# Material provided

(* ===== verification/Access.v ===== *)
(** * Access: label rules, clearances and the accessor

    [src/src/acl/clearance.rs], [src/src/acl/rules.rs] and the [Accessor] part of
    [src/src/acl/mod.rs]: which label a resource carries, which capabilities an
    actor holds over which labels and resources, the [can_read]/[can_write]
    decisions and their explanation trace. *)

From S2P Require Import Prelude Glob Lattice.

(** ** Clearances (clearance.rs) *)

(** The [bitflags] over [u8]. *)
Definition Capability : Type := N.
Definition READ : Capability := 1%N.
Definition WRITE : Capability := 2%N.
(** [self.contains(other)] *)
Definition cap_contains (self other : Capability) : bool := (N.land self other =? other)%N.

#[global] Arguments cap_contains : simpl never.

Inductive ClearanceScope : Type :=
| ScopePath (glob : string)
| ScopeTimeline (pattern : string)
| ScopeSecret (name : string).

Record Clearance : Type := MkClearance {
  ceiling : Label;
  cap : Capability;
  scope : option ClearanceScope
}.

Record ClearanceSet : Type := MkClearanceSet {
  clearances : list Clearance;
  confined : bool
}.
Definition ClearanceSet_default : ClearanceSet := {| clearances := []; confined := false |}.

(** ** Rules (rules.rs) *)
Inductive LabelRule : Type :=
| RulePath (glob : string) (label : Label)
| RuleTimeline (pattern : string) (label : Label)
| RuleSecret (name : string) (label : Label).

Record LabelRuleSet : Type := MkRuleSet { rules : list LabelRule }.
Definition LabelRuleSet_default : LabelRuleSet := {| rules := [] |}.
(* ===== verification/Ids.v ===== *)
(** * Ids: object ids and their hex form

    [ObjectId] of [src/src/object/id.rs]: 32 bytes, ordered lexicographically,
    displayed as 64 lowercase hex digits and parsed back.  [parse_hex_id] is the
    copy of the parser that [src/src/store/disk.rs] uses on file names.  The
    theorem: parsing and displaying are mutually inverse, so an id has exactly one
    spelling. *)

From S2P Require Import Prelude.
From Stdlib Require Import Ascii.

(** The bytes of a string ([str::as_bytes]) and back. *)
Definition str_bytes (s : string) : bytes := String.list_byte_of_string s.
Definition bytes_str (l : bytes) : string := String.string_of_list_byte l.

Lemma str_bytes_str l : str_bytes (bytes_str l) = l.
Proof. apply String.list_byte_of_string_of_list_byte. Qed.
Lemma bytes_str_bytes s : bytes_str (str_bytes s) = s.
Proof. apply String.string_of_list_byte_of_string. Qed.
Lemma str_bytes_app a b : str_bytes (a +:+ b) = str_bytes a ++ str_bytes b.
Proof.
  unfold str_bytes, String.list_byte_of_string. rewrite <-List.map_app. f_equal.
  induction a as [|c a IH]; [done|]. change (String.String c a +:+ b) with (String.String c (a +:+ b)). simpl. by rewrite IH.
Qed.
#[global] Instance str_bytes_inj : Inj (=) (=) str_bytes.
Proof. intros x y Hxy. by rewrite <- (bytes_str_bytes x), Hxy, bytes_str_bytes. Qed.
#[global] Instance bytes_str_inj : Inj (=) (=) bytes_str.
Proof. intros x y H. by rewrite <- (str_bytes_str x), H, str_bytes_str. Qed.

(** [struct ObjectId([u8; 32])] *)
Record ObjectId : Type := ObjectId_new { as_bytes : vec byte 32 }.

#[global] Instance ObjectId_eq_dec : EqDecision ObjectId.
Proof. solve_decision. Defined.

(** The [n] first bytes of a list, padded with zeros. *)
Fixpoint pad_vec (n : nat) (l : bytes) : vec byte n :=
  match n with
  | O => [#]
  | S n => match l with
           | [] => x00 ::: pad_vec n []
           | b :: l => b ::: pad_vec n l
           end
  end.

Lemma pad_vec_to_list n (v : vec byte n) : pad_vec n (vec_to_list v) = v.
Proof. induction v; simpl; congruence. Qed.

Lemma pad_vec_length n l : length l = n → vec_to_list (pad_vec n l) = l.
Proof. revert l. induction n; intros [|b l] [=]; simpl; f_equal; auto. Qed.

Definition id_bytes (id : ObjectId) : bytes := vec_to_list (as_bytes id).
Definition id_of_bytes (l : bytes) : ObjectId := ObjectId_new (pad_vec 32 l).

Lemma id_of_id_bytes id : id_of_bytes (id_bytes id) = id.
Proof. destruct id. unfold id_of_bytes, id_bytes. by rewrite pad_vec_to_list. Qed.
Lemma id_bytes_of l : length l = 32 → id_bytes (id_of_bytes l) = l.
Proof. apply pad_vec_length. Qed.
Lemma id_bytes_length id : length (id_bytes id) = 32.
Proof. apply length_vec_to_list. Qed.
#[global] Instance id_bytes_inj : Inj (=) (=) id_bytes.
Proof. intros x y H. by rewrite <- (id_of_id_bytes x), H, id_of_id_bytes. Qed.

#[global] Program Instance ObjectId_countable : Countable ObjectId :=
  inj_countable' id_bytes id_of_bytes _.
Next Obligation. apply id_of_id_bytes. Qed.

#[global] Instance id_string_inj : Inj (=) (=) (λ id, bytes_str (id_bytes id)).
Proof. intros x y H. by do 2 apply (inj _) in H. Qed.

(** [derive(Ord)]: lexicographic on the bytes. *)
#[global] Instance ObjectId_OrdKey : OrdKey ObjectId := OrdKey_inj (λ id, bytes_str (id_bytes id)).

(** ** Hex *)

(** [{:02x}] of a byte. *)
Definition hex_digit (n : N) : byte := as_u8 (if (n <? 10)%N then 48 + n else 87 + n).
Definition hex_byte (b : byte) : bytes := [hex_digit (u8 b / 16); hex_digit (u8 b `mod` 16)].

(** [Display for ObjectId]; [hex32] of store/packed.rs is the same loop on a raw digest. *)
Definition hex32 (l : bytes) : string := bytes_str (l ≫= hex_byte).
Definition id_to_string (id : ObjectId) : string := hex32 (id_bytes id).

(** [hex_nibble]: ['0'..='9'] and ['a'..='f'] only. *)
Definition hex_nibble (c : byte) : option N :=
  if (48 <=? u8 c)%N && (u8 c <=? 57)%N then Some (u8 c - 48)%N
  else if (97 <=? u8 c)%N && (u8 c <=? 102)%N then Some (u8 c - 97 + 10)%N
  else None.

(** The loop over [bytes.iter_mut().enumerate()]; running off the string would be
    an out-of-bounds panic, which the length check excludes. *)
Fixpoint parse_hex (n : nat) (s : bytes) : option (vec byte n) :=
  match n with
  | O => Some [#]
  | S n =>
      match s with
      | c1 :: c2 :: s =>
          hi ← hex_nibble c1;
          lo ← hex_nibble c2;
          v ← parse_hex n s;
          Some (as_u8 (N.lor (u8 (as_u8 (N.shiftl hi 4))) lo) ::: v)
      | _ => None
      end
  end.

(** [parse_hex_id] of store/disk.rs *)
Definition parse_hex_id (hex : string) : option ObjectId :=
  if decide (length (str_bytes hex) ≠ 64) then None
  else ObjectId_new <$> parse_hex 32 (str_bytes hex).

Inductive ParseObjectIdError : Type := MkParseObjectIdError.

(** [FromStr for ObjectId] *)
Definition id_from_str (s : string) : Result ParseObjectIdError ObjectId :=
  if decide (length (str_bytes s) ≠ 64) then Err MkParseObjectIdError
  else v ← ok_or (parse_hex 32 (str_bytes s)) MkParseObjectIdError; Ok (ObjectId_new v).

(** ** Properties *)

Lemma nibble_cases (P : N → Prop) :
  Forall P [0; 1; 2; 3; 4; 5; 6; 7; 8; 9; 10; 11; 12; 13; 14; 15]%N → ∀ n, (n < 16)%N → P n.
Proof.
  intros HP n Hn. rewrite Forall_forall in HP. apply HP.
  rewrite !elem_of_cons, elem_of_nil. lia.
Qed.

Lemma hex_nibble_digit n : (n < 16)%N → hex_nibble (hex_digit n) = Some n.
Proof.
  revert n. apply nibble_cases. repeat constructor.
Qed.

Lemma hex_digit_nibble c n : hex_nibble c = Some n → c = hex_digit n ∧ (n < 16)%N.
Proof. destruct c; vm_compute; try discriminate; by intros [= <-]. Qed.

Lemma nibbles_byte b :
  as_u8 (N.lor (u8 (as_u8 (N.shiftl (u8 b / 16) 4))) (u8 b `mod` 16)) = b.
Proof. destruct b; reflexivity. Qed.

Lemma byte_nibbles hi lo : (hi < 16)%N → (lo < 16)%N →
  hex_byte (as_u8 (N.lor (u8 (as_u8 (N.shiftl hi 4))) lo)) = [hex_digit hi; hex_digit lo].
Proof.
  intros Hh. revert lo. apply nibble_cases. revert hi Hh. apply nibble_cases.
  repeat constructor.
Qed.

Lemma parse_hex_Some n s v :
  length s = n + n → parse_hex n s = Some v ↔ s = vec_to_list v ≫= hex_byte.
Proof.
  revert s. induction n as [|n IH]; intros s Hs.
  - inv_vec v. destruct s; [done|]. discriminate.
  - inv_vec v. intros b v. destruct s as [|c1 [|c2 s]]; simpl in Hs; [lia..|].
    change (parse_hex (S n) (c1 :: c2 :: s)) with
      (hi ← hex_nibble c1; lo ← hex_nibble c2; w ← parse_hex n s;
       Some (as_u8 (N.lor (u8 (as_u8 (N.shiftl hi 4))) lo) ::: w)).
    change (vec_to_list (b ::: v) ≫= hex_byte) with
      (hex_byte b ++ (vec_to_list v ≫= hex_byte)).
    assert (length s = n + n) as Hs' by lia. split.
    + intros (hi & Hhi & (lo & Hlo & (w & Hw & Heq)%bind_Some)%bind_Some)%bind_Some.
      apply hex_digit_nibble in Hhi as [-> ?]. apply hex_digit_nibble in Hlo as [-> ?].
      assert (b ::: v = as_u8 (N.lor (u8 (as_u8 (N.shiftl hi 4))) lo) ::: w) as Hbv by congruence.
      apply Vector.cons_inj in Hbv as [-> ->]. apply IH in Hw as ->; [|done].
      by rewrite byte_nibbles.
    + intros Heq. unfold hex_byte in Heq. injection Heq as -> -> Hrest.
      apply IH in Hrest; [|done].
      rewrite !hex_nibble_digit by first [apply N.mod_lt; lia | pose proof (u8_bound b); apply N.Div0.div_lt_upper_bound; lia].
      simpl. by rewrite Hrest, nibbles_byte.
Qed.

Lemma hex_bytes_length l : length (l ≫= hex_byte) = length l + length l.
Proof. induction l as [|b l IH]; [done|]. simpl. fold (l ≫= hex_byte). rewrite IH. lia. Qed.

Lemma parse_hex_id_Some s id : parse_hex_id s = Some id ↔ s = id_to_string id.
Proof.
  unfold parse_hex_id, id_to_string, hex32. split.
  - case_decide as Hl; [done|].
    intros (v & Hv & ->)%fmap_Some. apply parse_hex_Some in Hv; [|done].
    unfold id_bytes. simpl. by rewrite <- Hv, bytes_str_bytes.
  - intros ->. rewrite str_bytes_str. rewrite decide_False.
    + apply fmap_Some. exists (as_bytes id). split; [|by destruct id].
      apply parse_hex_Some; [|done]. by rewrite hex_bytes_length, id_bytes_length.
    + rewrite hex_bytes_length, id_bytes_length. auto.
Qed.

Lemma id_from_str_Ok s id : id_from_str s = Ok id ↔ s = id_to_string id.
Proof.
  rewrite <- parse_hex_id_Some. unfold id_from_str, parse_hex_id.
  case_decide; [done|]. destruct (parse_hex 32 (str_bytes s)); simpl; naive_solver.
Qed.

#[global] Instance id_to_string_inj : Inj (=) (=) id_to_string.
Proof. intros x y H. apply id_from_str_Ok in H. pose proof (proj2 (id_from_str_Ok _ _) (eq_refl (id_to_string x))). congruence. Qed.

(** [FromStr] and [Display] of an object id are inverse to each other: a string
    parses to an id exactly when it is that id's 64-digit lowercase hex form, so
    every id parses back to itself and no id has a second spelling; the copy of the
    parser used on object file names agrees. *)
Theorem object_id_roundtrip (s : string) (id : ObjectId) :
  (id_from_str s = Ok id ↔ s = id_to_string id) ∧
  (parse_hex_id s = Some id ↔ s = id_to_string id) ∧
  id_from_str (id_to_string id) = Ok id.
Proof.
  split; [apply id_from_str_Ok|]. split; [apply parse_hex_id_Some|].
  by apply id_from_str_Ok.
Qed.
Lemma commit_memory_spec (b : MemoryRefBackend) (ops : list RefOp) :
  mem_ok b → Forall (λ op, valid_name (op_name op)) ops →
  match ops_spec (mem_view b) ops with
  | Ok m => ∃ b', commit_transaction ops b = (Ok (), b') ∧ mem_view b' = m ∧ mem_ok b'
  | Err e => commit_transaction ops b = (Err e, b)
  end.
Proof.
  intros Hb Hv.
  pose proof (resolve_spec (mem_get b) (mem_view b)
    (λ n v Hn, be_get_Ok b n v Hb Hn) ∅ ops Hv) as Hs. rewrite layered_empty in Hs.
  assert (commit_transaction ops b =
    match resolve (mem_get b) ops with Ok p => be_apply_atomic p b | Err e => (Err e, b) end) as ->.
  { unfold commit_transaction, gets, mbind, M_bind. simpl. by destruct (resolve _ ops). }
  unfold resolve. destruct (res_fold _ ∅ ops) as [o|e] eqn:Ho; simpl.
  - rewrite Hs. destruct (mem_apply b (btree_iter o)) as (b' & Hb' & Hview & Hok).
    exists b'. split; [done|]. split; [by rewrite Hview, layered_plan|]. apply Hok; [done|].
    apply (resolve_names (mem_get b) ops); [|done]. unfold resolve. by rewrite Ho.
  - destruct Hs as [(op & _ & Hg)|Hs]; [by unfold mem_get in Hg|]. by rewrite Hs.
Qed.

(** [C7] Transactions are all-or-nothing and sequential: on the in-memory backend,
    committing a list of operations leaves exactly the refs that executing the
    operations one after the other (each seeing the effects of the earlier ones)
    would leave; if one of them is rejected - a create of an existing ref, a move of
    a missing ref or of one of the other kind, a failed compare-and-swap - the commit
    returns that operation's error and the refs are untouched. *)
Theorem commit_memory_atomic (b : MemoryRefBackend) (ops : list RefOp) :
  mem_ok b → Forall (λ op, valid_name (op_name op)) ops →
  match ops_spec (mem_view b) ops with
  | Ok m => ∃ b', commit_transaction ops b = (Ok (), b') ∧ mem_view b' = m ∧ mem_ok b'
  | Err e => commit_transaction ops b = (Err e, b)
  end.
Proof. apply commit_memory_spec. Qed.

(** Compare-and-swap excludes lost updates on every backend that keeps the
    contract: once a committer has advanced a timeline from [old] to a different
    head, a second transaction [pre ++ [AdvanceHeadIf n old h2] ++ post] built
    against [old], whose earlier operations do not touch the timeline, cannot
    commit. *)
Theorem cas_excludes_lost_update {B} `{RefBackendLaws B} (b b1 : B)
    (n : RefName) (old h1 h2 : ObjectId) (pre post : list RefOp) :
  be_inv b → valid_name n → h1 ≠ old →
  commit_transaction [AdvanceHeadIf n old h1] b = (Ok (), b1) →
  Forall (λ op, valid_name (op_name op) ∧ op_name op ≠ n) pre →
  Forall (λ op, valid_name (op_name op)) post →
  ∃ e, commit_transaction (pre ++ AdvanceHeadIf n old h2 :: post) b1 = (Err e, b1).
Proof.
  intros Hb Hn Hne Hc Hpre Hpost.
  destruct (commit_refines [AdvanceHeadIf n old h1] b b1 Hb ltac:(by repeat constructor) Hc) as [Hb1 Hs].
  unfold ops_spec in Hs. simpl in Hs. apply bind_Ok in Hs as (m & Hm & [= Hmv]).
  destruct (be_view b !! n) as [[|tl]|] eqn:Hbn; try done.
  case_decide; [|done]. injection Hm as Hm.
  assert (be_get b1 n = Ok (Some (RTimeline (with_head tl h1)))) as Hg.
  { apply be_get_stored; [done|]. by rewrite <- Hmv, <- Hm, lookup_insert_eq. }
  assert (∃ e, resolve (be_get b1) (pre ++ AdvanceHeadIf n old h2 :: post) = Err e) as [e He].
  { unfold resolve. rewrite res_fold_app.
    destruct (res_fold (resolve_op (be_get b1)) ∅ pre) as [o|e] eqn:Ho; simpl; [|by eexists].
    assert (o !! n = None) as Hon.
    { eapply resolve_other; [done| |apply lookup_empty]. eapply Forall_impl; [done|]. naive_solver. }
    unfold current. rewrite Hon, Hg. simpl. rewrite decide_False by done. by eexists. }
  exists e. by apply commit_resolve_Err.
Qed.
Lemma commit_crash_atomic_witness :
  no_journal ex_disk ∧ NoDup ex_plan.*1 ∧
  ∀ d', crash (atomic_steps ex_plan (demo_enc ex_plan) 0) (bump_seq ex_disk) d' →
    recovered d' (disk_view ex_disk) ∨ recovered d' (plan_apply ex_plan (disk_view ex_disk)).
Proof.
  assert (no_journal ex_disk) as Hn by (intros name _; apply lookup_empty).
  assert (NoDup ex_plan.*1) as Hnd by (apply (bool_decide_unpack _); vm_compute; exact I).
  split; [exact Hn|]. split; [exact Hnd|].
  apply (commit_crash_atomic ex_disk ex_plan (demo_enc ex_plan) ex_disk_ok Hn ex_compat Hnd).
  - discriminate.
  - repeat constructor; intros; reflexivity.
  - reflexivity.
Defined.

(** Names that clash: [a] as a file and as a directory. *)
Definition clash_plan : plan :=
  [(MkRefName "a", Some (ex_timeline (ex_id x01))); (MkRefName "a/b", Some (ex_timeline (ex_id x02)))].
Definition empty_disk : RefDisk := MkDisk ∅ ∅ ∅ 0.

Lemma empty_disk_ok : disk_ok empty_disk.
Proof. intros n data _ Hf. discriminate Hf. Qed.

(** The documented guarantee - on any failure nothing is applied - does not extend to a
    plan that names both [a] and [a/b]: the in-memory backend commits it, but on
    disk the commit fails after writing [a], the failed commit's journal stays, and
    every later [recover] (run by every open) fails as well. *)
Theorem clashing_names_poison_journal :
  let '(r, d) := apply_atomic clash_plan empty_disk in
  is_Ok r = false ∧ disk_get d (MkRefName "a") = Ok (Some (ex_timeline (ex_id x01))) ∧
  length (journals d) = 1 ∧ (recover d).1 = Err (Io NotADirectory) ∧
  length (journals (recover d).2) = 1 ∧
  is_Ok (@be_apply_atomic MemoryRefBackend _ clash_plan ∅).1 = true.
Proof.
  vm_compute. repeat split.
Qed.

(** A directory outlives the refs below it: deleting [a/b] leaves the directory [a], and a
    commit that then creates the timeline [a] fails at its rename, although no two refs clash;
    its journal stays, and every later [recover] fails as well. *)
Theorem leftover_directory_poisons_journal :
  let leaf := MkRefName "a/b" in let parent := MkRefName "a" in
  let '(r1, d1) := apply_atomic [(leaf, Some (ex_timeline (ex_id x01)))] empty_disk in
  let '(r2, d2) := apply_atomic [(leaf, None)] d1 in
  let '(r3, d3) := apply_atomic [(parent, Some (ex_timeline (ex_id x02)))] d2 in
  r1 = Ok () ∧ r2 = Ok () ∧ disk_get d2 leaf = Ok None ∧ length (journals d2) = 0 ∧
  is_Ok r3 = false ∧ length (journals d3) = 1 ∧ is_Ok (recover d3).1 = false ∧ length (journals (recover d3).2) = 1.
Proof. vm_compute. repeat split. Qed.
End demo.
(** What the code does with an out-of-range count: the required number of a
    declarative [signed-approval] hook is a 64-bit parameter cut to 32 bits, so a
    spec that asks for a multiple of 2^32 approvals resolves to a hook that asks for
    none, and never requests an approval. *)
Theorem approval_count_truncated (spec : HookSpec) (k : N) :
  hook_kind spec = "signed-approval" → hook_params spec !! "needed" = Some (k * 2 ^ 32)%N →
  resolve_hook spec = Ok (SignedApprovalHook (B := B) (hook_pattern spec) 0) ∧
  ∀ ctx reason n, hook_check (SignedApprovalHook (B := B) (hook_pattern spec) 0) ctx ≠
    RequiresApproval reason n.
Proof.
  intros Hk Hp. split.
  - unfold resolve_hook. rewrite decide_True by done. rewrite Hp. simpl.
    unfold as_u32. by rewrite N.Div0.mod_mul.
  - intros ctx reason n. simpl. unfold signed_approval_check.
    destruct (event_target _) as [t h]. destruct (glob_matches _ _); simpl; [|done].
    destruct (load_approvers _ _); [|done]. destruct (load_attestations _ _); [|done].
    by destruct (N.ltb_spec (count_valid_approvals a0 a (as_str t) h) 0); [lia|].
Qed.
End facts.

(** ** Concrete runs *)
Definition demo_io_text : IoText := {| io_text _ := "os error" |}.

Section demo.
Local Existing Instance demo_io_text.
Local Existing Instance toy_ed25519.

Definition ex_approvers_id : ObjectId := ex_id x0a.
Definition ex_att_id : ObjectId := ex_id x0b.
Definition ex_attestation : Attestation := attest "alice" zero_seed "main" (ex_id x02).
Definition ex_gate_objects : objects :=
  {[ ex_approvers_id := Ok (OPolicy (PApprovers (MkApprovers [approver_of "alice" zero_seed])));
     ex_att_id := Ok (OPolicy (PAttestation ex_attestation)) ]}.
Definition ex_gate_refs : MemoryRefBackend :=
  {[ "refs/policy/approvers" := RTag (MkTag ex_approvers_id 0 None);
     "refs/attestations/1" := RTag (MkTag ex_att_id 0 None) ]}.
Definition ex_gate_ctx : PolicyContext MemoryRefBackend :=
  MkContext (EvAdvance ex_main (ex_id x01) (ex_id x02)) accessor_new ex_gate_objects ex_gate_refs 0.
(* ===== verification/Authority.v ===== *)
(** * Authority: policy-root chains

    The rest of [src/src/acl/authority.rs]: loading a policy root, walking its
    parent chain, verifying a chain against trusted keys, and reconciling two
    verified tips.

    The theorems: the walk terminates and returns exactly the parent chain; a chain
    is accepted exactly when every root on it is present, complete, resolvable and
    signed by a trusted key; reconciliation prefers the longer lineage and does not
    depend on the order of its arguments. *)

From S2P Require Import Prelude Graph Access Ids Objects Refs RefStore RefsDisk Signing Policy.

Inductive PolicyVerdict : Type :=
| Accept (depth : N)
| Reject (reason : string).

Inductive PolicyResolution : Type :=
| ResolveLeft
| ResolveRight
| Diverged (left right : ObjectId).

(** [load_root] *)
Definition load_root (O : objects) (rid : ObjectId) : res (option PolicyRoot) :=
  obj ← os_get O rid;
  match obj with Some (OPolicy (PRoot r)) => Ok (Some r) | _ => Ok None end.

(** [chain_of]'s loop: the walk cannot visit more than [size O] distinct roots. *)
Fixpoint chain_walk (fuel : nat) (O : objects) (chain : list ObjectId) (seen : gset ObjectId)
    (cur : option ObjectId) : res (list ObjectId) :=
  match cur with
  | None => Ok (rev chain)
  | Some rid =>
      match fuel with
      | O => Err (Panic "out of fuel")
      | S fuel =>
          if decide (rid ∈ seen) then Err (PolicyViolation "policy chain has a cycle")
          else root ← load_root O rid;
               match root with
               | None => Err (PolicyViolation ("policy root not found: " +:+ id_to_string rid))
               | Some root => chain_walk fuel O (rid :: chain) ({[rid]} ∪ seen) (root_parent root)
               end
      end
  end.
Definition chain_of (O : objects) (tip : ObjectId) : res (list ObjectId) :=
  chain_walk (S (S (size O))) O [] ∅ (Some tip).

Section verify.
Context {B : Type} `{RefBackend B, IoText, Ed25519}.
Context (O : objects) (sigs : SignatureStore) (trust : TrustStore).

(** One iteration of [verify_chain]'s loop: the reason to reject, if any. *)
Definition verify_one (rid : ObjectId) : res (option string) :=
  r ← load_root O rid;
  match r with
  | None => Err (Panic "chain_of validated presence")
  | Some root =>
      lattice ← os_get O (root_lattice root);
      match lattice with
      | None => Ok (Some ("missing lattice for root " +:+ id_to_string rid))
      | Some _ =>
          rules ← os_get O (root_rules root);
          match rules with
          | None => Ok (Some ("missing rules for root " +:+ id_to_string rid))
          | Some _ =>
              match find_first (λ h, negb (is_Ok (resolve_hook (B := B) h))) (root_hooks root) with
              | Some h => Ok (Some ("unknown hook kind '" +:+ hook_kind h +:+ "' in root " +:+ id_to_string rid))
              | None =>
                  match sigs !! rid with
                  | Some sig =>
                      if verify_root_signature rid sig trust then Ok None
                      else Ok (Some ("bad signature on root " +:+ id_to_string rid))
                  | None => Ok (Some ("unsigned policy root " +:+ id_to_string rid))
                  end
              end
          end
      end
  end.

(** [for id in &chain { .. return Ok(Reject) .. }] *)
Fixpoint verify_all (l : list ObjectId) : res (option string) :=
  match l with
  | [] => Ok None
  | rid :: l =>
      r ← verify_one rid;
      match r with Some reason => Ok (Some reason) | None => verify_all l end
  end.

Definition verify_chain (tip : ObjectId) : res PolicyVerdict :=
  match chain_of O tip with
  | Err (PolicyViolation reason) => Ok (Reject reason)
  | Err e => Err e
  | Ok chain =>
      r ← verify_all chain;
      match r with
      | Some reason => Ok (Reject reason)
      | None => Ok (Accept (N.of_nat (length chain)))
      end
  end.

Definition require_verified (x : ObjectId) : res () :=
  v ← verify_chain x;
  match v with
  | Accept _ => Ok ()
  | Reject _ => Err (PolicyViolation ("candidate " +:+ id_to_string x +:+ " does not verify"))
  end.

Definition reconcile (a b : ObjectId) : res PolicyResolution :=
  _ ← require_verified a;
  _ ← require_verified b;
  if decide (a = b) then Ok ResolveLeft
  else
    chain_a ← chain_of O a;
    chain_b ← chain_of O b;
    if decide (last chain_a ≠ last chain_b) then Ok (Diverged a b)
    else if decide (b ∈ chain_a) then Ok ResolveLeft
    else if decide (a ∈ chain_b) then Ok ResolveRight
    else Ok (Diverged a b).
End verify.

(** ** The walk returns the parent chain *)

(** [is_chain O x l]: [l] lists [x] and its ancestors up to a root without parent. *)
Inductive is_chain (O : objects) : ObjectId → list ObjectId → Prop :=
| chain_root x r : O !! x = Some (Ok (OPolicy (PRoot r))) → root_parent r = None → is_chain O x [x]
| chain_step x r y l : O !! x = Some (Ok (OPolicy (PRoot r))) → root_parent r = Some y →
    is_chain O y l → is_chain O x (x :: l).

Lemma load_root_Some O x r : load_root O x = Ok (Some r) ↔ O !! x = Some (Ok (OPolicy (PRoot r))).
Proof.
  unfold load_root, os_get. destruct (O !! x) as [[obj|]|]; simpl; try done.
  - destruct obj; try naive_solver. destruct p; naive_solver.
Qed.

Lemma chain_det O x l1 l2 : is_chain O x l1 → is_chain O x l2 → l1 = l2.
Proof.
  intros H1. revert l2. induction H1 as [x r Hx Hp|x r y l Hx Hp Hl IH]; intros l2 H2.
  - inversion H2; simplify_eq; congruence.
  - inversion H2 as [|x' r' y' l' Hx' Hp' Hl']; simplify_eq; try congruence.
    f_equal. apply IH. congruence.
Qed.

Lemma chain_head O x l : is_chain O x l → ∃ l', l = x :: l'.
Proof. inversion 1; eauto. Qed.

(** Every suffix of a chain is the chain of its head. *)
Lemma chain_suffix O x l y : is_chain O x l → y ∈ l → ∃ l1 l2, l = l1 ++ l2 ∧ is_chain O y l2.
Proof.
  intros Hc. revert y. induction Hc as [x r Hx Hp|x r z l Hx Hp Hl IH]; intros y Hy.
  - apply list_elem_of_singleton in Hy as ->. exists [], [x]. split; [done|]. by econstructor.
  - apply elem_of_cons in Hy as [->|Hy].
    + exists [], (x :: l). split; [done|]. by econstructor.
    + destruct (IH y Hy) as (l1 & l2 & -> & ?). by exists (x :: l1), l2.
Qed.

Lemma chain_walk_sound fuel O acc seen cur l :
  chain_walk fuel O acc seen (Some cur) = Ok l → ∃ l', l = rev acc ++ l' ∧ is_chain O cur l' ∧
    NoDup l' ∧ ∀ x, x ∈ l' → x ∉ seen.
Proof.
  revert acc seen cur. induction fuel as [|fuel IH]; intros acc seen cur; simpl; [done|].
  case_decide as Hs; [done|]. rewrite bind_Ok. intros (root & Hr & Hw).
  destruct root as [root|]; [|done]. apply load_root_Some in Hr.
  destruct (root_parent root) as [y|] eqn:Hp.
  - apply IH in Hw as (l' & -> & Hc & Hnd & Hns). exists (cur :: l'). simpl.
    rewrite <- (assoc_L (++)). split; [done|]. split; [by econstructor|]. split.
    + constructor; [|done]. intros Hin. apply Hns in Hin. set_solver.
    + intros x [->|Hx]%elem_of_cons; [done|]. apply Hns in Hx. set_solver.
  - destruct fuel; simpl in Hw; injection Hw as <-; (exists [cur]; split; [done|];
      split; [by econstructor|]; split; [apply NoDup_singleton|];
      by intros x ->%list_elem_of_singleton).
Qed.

# Prompt
Copy the stretch of the records above that runs from the line with "Record ClearanceSet : Type" through the line with "Lemma bytes_str_bytes s". Both end lines belong in the copy, and nothing else does.

# Worked solution
Record ClearanceSet : Type := MkClearanceSet {
  clearances : list Clearance;
  confined : bool
}.
Definition ClearanceSet_default : ClearanceSet := {| clearances := []; confined := false |}.

(** ** Rules (rules.rs) *)
Inductive LabelRule : Type :=
| RulePath (glob : string) (label : Label)
| RuleTimeline (pattern : string) (label : Label)
| RuleSecret (name : string) (label : Label).

Record LabelRuleSet : Type := MkRuleSet { rules : list LabelRule }.
Definition LabelRuleSet_default : LabelRuleSet := {| rules := [] |}.
(* ===== verification/Ids.v ===== *)
(** * Ids: object ids and their hex form

    [ObjectId] of [src/src/object/id.rs]: 32 bytes, ordered lexicographically,
    displayed as 64 lowercase hex digits and parsed back.  [parse_hex_id] is the
    copy of the parser that [src/src/store/disk.rs] uses on file names.  The
    theorem: parsing and displaying are mutually inverse, so an id has exactly one
    spelling. *)

From S2P Require Import Prelude.
From Stdlib Require Import Ascii.

(** The bytes of a string ([str::as_bytes]) and back. *)
Definition str_bytes (s : string) : bytes := String.list_byte_of_string s.
Definition bytes_str (l : bytes) : string := String.string_of_list_byte l.

Lemma str_bytes_str l : str_bytes (bytes_str l) = l.
Proof. apply String.list_byte_of_string_of_list_byte. Qed.
Lemma bytes_str_bytes s : bytes_str (str_bytes s) = s.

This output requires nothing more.